*WHAT YOU HAVE TO DO*
Some of the lines below need repeating. Reproduce exactly those between the lines holding "destruct (negb (e2" and "(** A connection", inclusive.

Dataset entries
§

(* ===== verification/Whole.v ===== *)
(** * The server over shared workers

    [Lending.v], [Tickets.v] and [Sale.v] are about threads that find a worker on a heap at
    each turn, whatever it is; [Objects.v] is about the workers as objects in shared memory.
    The second refines the first: what the threads do through the tags of the queue is what
    some sequence of heaps would have made them do.  So the theorems on the sale, on the
    items and on the connections hold of the server as it runs. *)
From Stdlib Require Import ZArith Lia Ascii String.
From stdpp Require Import base tactics numbers strings relations gmap list.
From S2P Require Import Prelude Words Pool CString Prog Threads Worker Ledger WorkerProps.
From S2P Require Import WorkerSafety Server ServerProps Objects Stock Lending Tickets Sale.

Local Open Scope string_scope.
Local Open Scope prog_scope.
Local Open Scope Z_scope.

(** ** A thread and its request *)

(** [good]: what is assumed of the names and keys in the workers' messages. *)
Section refinement.
Context (good : string * string -> Prop) (good_empty : good ("", "")).

Definition good_heap (ws : heap) : Prop := map_Forall (fun _ w => good (usrname w, usrkey w)) ws.

(** The two messages of the object a thread serves, as far as they are known. *)
Abbreviation messages := (option (string * string) * option string)%type.
Abbreviation asked := (holding * messages)%type.

Definition may_ask (q : option (string * string)) (r : string * string) : Prop :=
  match q with Some q => r = q | None => good r end.
Lemma prepare_users_refused key mc rc t :
  exec (prepare_users key mc rc) t (Val (Some Returned)) -> user_refused t.
Proof.
  unfold prepare_users. intros (e & t1 & -> & Hex).
  destruct (negb (e =? 0)); [by destruct Hex as (? & ? & -> & _ & [=])|].
  destruct Hex as (res & t2 & -> & row & t3 & -> & Hex).
  apply exec_bind in Hex as [(t4 & t5 & u & -> & _ & Hex)|(? & _ & [=])].
  destruct Hex as (? & t6 & -> & e2 & t7 & -> & Hex).
  destruct (negb (e2 =? 0)); [by destruct Hex as (? & ? & -> & _ & [=])|].
  destruct Hex as (sres & t8 & -> & rows & t9 & -> & Hex).
  apply exec_bind in Hex as [(t10 & t11 & b & -> & Hl & Hex)|(? & _ & [=])].
  destruct b; [by destruct Hex as (? & ? & -> & _ & [=])|].
  do 3 apply (user_refused_app [_]). apply user_refused_app. do 4 apply (user_refused_app [_]).
  destruct (load_users_refused rows rc t10 Hl) as (rc' & u' & k & rep & Hin & Hok).
  exists rc', u', k, rep. rewrite elem_of_app. auto.
Qed.

Section opening.
Context {S : Type} `{ServerState S, !Heap S, !HeapLaws S, !Lending S, !LendingLaws S, !Counter S, !CounterLaws S}.

(** A connection that was taken is out of its pool. *)
Definition out (r : option conn) (l : gset conn) : Prop := forall c, r = Some c -> c ∈ l.

(** The main thread holds [rc] and [mc]; the heap is as it was. *)
Record held (o : objects) (rc mc : option conn) (s : S) : Prop := Held {
  hd_ok : lend_ok s;
  hd_objects : objects_of s = o;
  hd_redis : out rc (lent_redis s);
  hd_mysql : out mc (lent_mysql s);
}.
Lemma thread_brackets_witness :
  replaces full_build (inline_mysql_mutex_lock full_build demo_mutex "my.cc" 10)
    (perform (E := lib_thread) (call_lock (mutexes full_build) 1 "my.cc" 10)) /\
  leaves (fun x => x.2 = Idle)
    (spy (E := psi_thread) (F := lib_thread) numbered see_wait see_call
      (inline_mysql_mutex_lock full_build demo_mutex "my.cc" 10) 1%positive Idle).
Proof.
  split; [apply (r_mutex_lock full_build demo_mutex)|].
  eapply (thread_brackets full_build numbered), (r_mutex_lock full_build demo_mutex).
Defined.

(** The instrumented program, run: its psi and library calls in order. *)
Example trylock_calls :
  trun (E := sig_sum psi_thread lib_thread)
    (fun o s => match o with inl c => numbered c s | inr c => (16, s) end)
    (inline_mysql_mutex_trylock full_build demo_mutex "my.cc" 10) 1%positive =
  (16, [inl (start_mutex_wait 7 PSI_MUTEX_TRYLOCK "my.cc" 10); inr (pthread_mutex_trylock (Whole 1));
        inl (end_mutex_wait 1 16)], 2%positive).
Proof. reflexivity. Qed.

§

*RESPONSE FOR THIS EXERCISE*
  destruct (negb (e2 =? 0)); [by destruct Hex as (? & ? & -> & _ & [=])|].
  destruct Hex as (sres & t8 & -> & rows & t9 & -> & Hex).
  apply exec_bind in Hex as [(t10 & t11 & b & -> & Hl & Hex)|(? & _ & [=])].
  destruct b; [by destruct Hex as (? & ? & -> & _ & [=])|].
  do 3 apply (user_refused_app [_]). apply user_refused_app. do 4 apply (user_refused_app [_]).
  destruct (load_users_refused rows rc t10 Hl) as (rc' & u' & k & rep & Hin & Hok).
  exists rc', u', k, rep. rewrite elem_of_app. auto.
Qed.

Section opening.
Context {S : Type} `{ServerState S, !Heap S, !HeapLaws S, !Lending S, !LendingLaws S, !Counter S, !CounterLaws S}.

(** A connection that was taken is out of its pool. *)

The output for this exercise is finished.